Translation is one of the most fundamental processes in the biological cell. Because of the central role that translation plays across all domains of life, the enzyme that carries out this process, the ribosome, is required to process information with high accuracy. This accuracy often approaches values near unity experimentally. In this paper, we model the ribosome as an information channel and demonstrate mathematically that this biological machine has information-processing capabilities that have not been recognized previously. In particular, we calculate bounds on the ribosome's theoretical Shannon capacity and numerically approximate this capacity.

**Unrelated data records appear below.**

(** Dispatching ships what is staged and touches nothing else. *)
Lemma dispatch_staged_total w :
  0 <= wire_offset (ws w) -> staged_end (ws w) <= zlen (buf (walker (ws w))) ->
  exists w' res, dispatch_staged w = Some (w', res) /\ cache w' = cache w /\ torn w' = torn w /\
    (res = Ok tt -> ws w' = set_staged [] (staged_end (ws w)) (set_wire_offset (Z.max (wire_offset (ws w)) (staged_end (ws w))) (ws w))).
Proof.
  intros H0 He. unfold dispatch_staged, ship, get_range.
  destruct (Z.ltb_spec (wire_offset (ws w)) (staged_end (ws w))) as [Hlt|Hge].
  - rewrite !(proj2 (Z.leb_le _ _)) by lia. cbn [andb]. unfold emit.
    destruct (sink _ _); [eexists _, _; repeat split; done|]. simpl.
    destruct (dispatch_all _ _) as [w' res] eqn:E. destruct (dispatch_all_frame _ _ _ _ E) as (E1 & E2 & E3).
    eexists _, _. split; [done|]. do 2 (split; [done|]). intros _. rewrite E1. simpl. by rewrite Z.max_r by lia.
  - destruct (dispatch_all _ _) as [w' res] eqn:E. destruct (dispatch_all_frame _ _ _ _ E) as (E1 & E2 & E3).
    eexists _, _. split; [done|]. do 2 (split; [done|]). intros _. rewrite E1. simpl. rewrite Z.max_l by lia.
    by destruct (ws w).
Qed.

Lemma safe_dispatch w :
  Safe w -> exists w' res, dispatch_staged w = Some (w', res) /\
    (res = Ok tt -> Safe w' /\ walker (ws w') = walker (ws w)).
Proof.
  intros [H1 H2 H3 H4 H5 H6 H7]. destruct (dispatch_staged_total w H3 (proj2 H4)) as (w' & res & E & Ec & Et & Ew).
  exists w', res. split; [done|]. intros ->. rewrite (Ew eq_refl). split; [|done].
  split; rewrite ?(Ew eq_refl); simpl; try done; [lia|by rewrite Ec].
Qed.

(** Handling a record keeps the walker but for the record's bytes. *)
Lemma safe_handle w r :
  Safe w -> CompletedOk (buf (walker (ws w))) r -> pending (walker (ws w)) = None ->
  exists w' res, handle_record w r = Some (w', res) /\
    (res = Ok tt -> Safe w' /\ progress (walker (ws w')) = progress (walker (ws w)) /\
      zlen (buf (walker (ws w'))) = zlen (buf (walker (ws w)))).
Proof.
  intros [H1 H2 H3 H4 H5 H6 HX] HC Hp. unfold handle_record.
  destruct (filter_record_effect w r (wf_bytes _ H1) HC H5) as (w1 & res & -> & _ & _ & HF).
  destruct res as [[p v]|e]; [|eexists _, _; split; [done|done]].
  destruct (HF p v eq_refl) as (_ & f & c & b' & -> & Hc & Hk & Hs). clear HF.
  assert (Hb : zlen b' = zlen (buf (walker (ws w))) /\ bytes_ok b').
  { destruct (decide (v_route v = ToDecoder)) as [E|E]; [by destruct (Hs E)|rewrite (Hk E); split; [done|apply H1]]. }
  destruct Hb as [Hl Hb]. unfold stage_record. simpl.
  assert (Hne : byte_ranges r <> []) by (destruct (co_first _ _ HC) as (l & rest & ->); done).
  pose proof (ranges_last _ _ _ Hne (co_ranges _ _ HC)) as HR. unfold last_range.
  destruct (List.last (byte_ranges r) (0, 0)) as [off len].
  match goal with |- context [if ?x then dispatch_staged ?y else _] => set (full := x); set (w2 := y) end.
  assert (HS2 : Safe w2).
  { split; simpl; try done; [by apply set_buf_wf| |lia]. pose proof (co_lo _ _ HC). pose proof (co_min _ _ HC). lia. }
  destruct full; [|by exists w2, (Ok tt)].
  destruct (safe_dispatch w2 HS2) as (w3 & res & -> & H7). exists w3, res. split; [done|]. intros Hr.
  destruct (H7 Hr) as [H8 ->]. split; [done|]. simpl. done.
Qed.

Lemma safe_drain fuel : forall w,
  Safe w -> 4 * zlen (buf (walker (ws w))) + 6 * PAGE_SIZE + 4 - progress (walker (ws w)) < Z.of_nat fuel ->
  exists w' res, drain_records fuel w = Some (w', res) /\
    (res = Ok tt -> Safe w' /\ zlen (buf (walker (ws w'))) = zlen (buf (walker (ws w)))).
Proof.
  induction fuel as [|fuel IH]; intros w HS Hf.
  { pose proof (progress_bound _ (sf_wf _ HS)). lia. }
  cbn [drain_records]. destruct (try_next_ok _ (sf_wf _ HS)) as (x & o & E & Ho & Hb & HW & Hy). rewrite E.
  destruct HS as [H1 H2 H3 H4 H5 H6 HX]. set (w1 := MkWorld _ _ _ _).
  assert (HS1 : Safe w1).
  { split; simpl; rewrite ?Hb, ?(try_next_seg _ _ _ E); done. }
  destruct o as [| |r|e]; [done| | |eexists _, _; split; [done|done]].
  - destruct (safe_dispatch w1 HS1) as (w' & res & -> & HR). exists w', res. split; [done|]. intros Hr.
    destruct (HR Hr) as [? ->]. split; [done|]. simpl. by rewrite Hb.
  - pose proof (try_next_progress _ _ _ H1 E) as Hpr.
    destruct (safe_handle w1 r HS1) as (w2 & res & -> & HR).
    + simpl. rewrite Hb. auto.
    + exact (try_next_yields _ _ _ H1 E).
    + destruct res as [[]|e]; [|eexists _, _; split; [done|done]].
      destruct (HR eq_refl) as (HS2 & Hp2 & Hl2). simpl in Hp2, Hl2.
      destruct (IH w2 HS2) as (w' & res & -> & HR'); [rewrite Hl2, Hp2, Hb; lia|].
      exists w', res. split; [done|]. intros Hr. destruct (HR' Hr) as [? E2]. split; [done|].
      rewrite E2, Hl2. by rewrite Hb.
Qed.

Finally, by incorporating estimates on the ribosome's operation time, we show that the ribosome operates at speeds safely below its capacity, allowing the ribosome to process information with an arbitrary degree of error. Our results show that the ribosome achieves a high accuracy in line with purely information-theoretic means.

翻译：翻译是生物细胞中最基本的过程之一。由于翻译在所有生命领域中的核心作用，执行该过程的酶——核糖体——需要以高精度处理信息，其实验精度常接近理想值。本文中，我们将核糖体建模为一个信息通道，并从数学上证明这一生物机器具有此前未被识别的信息处理能力。具体而言，我们计算了核糖体理论香农容量的边界，并对其容量进行数值近似。最后，通过纳入核糖体操作时间的估算，我们证明核糖体以安全低于其容量的速度运行，从而允许核糖体以任意误差程度处理信息。我们的结果表明，核糖体达到的高精度完全符合纯信息论的机制。